AIM OF THE EXERCISE:
Produce an exact copy of the lines from the line containing "Record execution : Type" through the last line of the entries below, and only those lines.

[Data records]
(** * dettrace: the tracing core (src/execution.cpp)

    A shallow embedding of [execution]: the supervisor loop [runProgram], the
    event demultiplexer [getNextEvent], the pre/post system-call hooks, the
    fork reconciler and the exit handler, together with the properties the
    specification states about them.

    The C++ class mutates its own fields and talks to the kernel through
    [ptrace] and [waitpid].  Both are made explicit here: every member
    function is a computation over a [world], which pairs the fields of the
    [execution] object with a scripted kernel, and either returns a value or
    halts (a C++ exception, undefined behaviour, or a [waitpid] that never
    returns).  Logging is not modelled: [log.writeToLog], [setPadding] and
    [unsetPadding] only write to stderr. *)

From stdpp Require Import base gmap list strings pretty.
From Stdlib Require Import ZArith Lia Ascii.

Local Open Scope Z_scope.

(** ** Platform constants (Linux, x86-64 system headers) *)

Definition SIGTRAP : Z := 5.
Definition INT16_MAX : Z := 32767.

Definition PTRACE_EVENT_FORK : Z := 1.
Definition PTRACE_EVENT_VFORK : Z := 2.
Definition PTRACE_EVENT_CLONE : Z := 3.
Definition PTRACE_EVENT_EXEC : Z := 4.
Definition PTRACE_EVENT_EXIT : Z := 6.
Definition PTRACE_EVENT_SECCOMP : Z := 7.
Definition PTRACE_EVENT_STOP : Z := 128.

(** The wait-status macros of <sys/wait.h> (glibc bits/waitstatus.h). *)
Definition WTERMSIG (status : Z) : Z := Z.land status 0x7f.
Definition WEXITSTATUS (status : Z) : Z := Z.shiftr (Z.land status 0xff00) 8.
Definition WSTOPSIG (status : Z) : Z := WEXITSTATUS status.
Definition WIFEXITED (status : Z) : bool := WTERMSIG status =? 0.
Definition WIFSTOPPED (status : Z) : bool := Z.land status 0xff =? 0x7f.

(** [(signed char) v] for [0 <= v < 256]. *)
Definition to_signed_char (v : Z) : Z := if 128 <=? v then v - 256 else v.

Definition WIFSIGNALED (status : Z) : bool :=
  0 <? Z.shiftr (to_signed_char (Z.land status 0x7f + 1)) 1.

(** Conversions the source performs implicitly on assignment. *)
Definition to_int (v : Z) : Z := (v + 2 ^ 31) mod 2 ^ 32 - 2 ^ 31.
Definition to_uint16 (v : Z) : Z := v mod 2 ^ 16.

(** [std::to_string(int)]. *)
Definition to_string (n : Z) : string := pretty n.

(** The numbers of the system calls that [getSystemCall] has a case for
    (<sys/syscall.h>, x86-64). *)
Module SYS.
Definition read : Z := 0.
Definition write : Z := 1.
Definition open : Z := 2.
Definition stat : Z := 4.
Definition fstat : Z := 5.
Definition lstat : Z := 6.
Definition poll : Z := 7.
Definition ioctl : Z := 16.
Definition writev : Z := 20.
Definition access : Z := 21.
Definition pipe : Z := 22.
Definition select : Z := 23.
Definition nanosleep : Z := 35.
Definition alarm : Z := 37.
Definition connect : Z := 42.
Definition sendto : Z := 44.
Definition clone : Z := 56.
Definition vfork : Z := 58.
Definition execve : Z := 59.
Definition uname : Z := 63.
Definition getdents : Z := 78.
Definition getcwd : Z := 79.
Definition chdir : Z := 80.
Definition unlink : Z := 87.
Definition readlink : Z := 89.
Definition chmod : Z := 90.
Definition gettimeofday : Z := 96.
Definition getrlimit : Z := 97.
Definition getrusage : Z := 98.
Definition sysinfo : Z := 99.
Definition statfs : Z := 137.
Definition fstatfs : Z := 138.
Definition time : Z := 201.
Definition futex : Z := 202.
Definition clock_gettime : Z := 228.
Definition tgkill : Z := 234.
Definition openat : Z := 257.
Definition newfstatat : Z := 262.
Definition unlinkat : Z := 263.
Definition pselect6 : Z := 270.
Definition set_robust_list : Z := 273.
Definition utimensat : Z := 280.
Definition prlimit64 : Z := 302.
Definition getrandom : Z := 318.
End SYS.

(** ** Data model *)

(** The event tags of [ptraceEvent] (an enum class). *)
Module ptraceEvent.
Inductive t : Set :=
| syscall | exit | terminatedBySignal | signal
| fork | vfork | clone | exec | seccomp.

#[global] Instance eq_dec : EqDecision t.
Proof. solve_decision. Defined.
End ptraceEvent.

(** The handler classes [getSystemCall] instantiates, one per [make_unique]. *)
Inductive handlerClass : Set :=
| accessSystemCall | alarmSystemCall | chdirSystemCall | chmodSystemCall
| clock_gettimeSystemCall | cloneSystemCall | connectSystemCall
| execveSystemCall | fstatSystemCall | newfstatatSystemCall
| fstatfsSystemCall | futexSystemCall | getcwdSystemCall | getdentsSystemCall
| getrandomSystemCall | getrlimitSystemCall | getrusageSystemCall
| gettimeofdaySystemCall | ioctlSystemCall | nanosleepSystemCall
| lstatSystemCall | openSystemCall | openatSystemCall | pipeSystemCall
| pselect6SystemCall | pollSystemCall | prlimit64SystemCall | readSystemCall
| readlinkSystemCall | sendtoSystemCall | selectSystemCall
| set_robust_listSystemCall | statfsSystemCall | statSystemCall
| sysinfoSystemCall | tgkillSystemCall | timeSystemCall | unameSystemCall
| unlinkSystemCall | unlinkatSystemCall | utimensatSystemCall
| vforkSystemCall | writeSystemCall.

(** A [systemCall] object: what the constructor is given, and its class. *)
Record systemCall : Set := mkSystemCall {
  syscallNumber : Z;
  syscallName : string;
  handler : handlerClass
}.

(** The per-tracee [state]. *)
Record state : Set := mkState {
  logicalTime : Z;
  signalToDeliver : Z;
  isPreExit : bool;
  systemcall : option systemCall
}.

(** Modelled from the spec: the constructor [state {log, pid}] of state.hpp,
    which is not under src/.  "signalToDeliver: the signal number to inject on
    the next resume, or 0 for none"; a fresh State has no pending signal, no
    current system call, and has intercepted nothing yet. *)
Definition freshState (pid : Z) : state :=
  {| logicalTime := 0; signalToDeliver := 0; isPreExit := false;
     systemcall := None |}.

(** The registers the core reads through the [ptracer] object. *)
Record ptracer : Set := mkPtracer { orig_rax : Z }.

(** The fields of the [execution] object. *)
Record execution : Type := mkExecution {
  nextPid : Z;
  tracer : ptracer;
  debugLevel : Z;
  states : gmap Z state;
  processHier : list Z;         (* std::stack, top first *)
  traceesPid : Z;
  exitLoop : bool
}.

(** ** The kernel, as the supervisor sees it *)

(** One answer of [waitpid]: the pid it returns ([-1] on failure, with the
    text of [strerror(errno)]), the status word, and what the stopped tracee
    then exposes to [PTRACE_GETEVENTMSG] and [PTRACE_GETREGS]. *)
Record stop : Set := mkStop {
  stop_pid : Z;
  stop_status : Z;
  stop_msg : Z;
  stop_orig_rax : Z;
  stop_strerror : string
}.

Inductive resumeMode : Set := PTRACE_CONT | PTRACE_SYSCALL.

(** One resuming [ptrace] request: mode, target and injected signal.
    [res_next] is not an argument of [ptrace]: it notes the value the
    supervisor's [nextPid] had when the request was issued, so that
    properties can say whose pending signal a request carries. *)
Record resume : Set := mkResume {
  res_mode : resumeMode;
  res_pid : Z;
  res_sig : Z;
  res_next : Z
}.

(** [script] holds the answers the kernel will give to the successive
    [waitpid] calls, [lastStop] the most recent one, and [resumed] the
    resume requests issued so far, newest first. *)
Record kernel : Set := mkKernel {
  script : list stop;
  lastStop : stop;
  resumed : list resume
}.

Record world : Type := mkWorld { exe : execution; os : kernel }.

(** ** Computations *)

Inductive halt : Set :=
| runtime_error (what : string)    (* throw runtime_error(what) *)
| out_of_range                     (* std::map::at on a missing key *)
| undefined_behaviour              (* array read outside its bounds *)
| blocked.                         (* waitpid never returns *)

Inductive outcome (A : Type) : Type :=
| Ret (a : A) (w : world)
| Halt (h : halt) (w : world).
Arguments Ret {A} a w.
Arguments Halt {A} h w.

ANSWER TO THIS PROBLEM:
Record execution : Type := mkExecution {
  nextPid : Z;
  tracer : ptracer;
  debugLevel : Z;
  states : gmap Z state;
  processHier : list Z;         (* std::stack, top first *)
  traceesPid : Z;
  exitLoop : bool
}.

(** ** The kernel, as the supervisor sees it *)

(** One answer of [waitpid]: the pid it returns ([-1] on failure, with the
    text of [strerror(errno)]), the status word, and what the stopped tracee
    then exposes to [PTRACE_GETEVENTMSG] and [PTRACE_GETREGS]. *)
Record stop : Set := mkStop {
  stop_pid : Z;
  stop_status : Z;
  stop_msg : Z;
  stop_orig_rax : Z;
  stop_strerror : string
}.

Inductive resumeMode : Set := PTRACE_CONT | PTRACE_SYSCALL.

(** One resuming [ptrace] request: mode, target and injected signal.
    [res_next] is not an argument of [ptrace]: it notes the value the
    supervisor's [nextPid] had when the request was issued, so that
    properties can say whose pending signal a request carries. *)
Record resume : Set := mkResume {
  res_mode : resumeMode;
  res_pid : Z;
  res_sig : Z;
  res_next : Z
}.

(** [script] holds the answers the kernel will give to the successive
    [waitpid] calls, [lastStop] the most recent one, and [resumed] the
    resume requests issued so far, newest first. *)
Record kernel : Set := mkKernel {
  script : list stop;
  lastStop : stop;
  resumed : list resume
}.

Record world : Type := mkWorld { exe : execution; os : kernel }.

(** ** Computations *)

Inductive halt : Set :=
| runtime_error (what : string)    (* throw runtime_error(what) *)
| out_of_range                     (* std::map::at on a missing key *)
| undefined_behaviour              (* array read outside its bounds *)
| blocked.                         (* waitpid never returns *)

Inductive outcome (A : Type) : Type :=
| Ret (a : A) (w : world)
| Halt (h : halt) (w : world).
Arguments Ret {A} a w.
Arguments Halt {A} h w.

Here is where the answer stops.